Definition TransitionRegistry_finish (r : TransitionRegistry) (id : TransitionId)
    (outcome : TransitionOutcome) : TransitionRegistry :=
  let r := match TransitionRegistry_get r id with
           | Some address => set_entry r address (λ e, TransitionEntry_finish e outcome)
           | None => r
           end in
  let terminal := tr_terminal r ++ [id] in
  let '(evicted, terminal) :=
    if TERMINAL_STATUS_LIMIT <? length terminal
    then match terminal with [] => (None, []) | first :: rest => (Some first, rest) end
    else (None, terminal) in
  {| tr_heap := tr_heap r;
     tr_entries := match evicted with
                   | Some evicted => delete evicted (tr_entries r)
                   | None => tr_entries r
                   end;
     tr_terminal := terminal |}.

(** ** Retention *)

(** The life of the registry: a transition starts under a fresh identifier and finishes
    once; entries may be touched in between. *)
Inductive registry_step (r : TransitionRegistry) : TransitionRegistry → Prop :=
| step_insert now status lease :
    tr_entries r !! ts_id status = None → ts_outcome status = None →
    ts_id status ∉ tr_terminal r →
    registry_step r (TransitionRegistry_insert now r status lease).1
| step_finish id address outcome :
    tr_entries r !! id = Some address → entry_terminal r address = false →
    registry_step r (TransitionRegistry_finish r id outcome)
| step_abort address reason : registry_step r (request_abort r address reason)
| step_renew now address lease : registry_step r (renew now r address lease)
| step_elapsed address elapsed : registry_step r (update_elapsed r address elapsed).

Definition finished (r : TransitionRegistry) (id : TransitionId) : Prop :=
  ∃ address, tr_entries r !! id = Some address ∧ entry_terminal r address = true.

Record registry_ok (r : TransitionRegistry) : Prop := {
  ro_heap id address : tr_entries r !! id = Some address → address < length (tr_heap r);
  ro_inj id id' address :
    tr_entries r !! id = Some address → tr_entries r !! id' = Some address → id = id';
  ro_limit : length (tr_terminal r) ≤ TERMINAL_STATUS_LIMIT;
  ro_nodup : NoDup (tr_terminal r);
  ro_finished id : id ∈ tr_terminal r ↔ finished r id
}.

Lemma snapshot_set_entry r a f a' :
  snapshot (set_entry r a f) a' =
  if decide (a = a') then te_status ∘ f <$> tr_heap r !! a' else snapshot r a'.
Proof.
  unfold snapshot. cbn. case_decide as Ha; [subst a'|].
  - rewrite list_lookup_alter_eq. by destruct (tr_heap r !! a).
  - by rewrite list_lookup_alter_ne.
Qed.

(** Touching an entry without changing its outcome. *)
Lemma registry_ok_touch r a f :
  (∀ e, ts_outcome (te_status (f e)) = ts_outcome (te_status e)) →
  registry_ok r → registry_ok (set_entry r a f).
Proof.
  intros Hf [H1 H2 H3 H4 H5].
  assert (∀ a', entry_terminal (set_entry r a f) a' = entry_terminal r a') as Ht.
  { intros a'. unfold entry_terminal. rewrite snapshot_set_entry. case_decide as Ha; [subst a'|done].
    unfold snapshot. destruct (tr_heap r !! a); [|done]. cbn. unfold is_terminal. by rewrite Hf. }
  constructor; [|done..|].
  - intros id a' Ha'. cbn. rewrite length_alter. by eapply H1.
  - intros id. rewrite H5. unfold finished. by setoid_rewrite Ht.
Qed.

## Goal of the exercise
The lines from the one with "Ha; [subst a'|done]." through the end of the data above are to be set down exactly, with both boundary lines included and no other lines.

## Response to the exercise
  { intros a'. unfold entry_terminal. rewrite snapshot_set_entry. case_decide as Ha; [subst a'|done].
    unfold snapshot. destruct (tr_heap r !! a); [|done]. cbn. unfold is_terminal. by rewrite Hf. }
  constructor; [|done..|].
  - intros id a' Ha'. cbn. rewrite length_alter. by eapply H1.
  - intros id. rewrite H5. unfold finished. by setoid_rewrite Ht.
Qed.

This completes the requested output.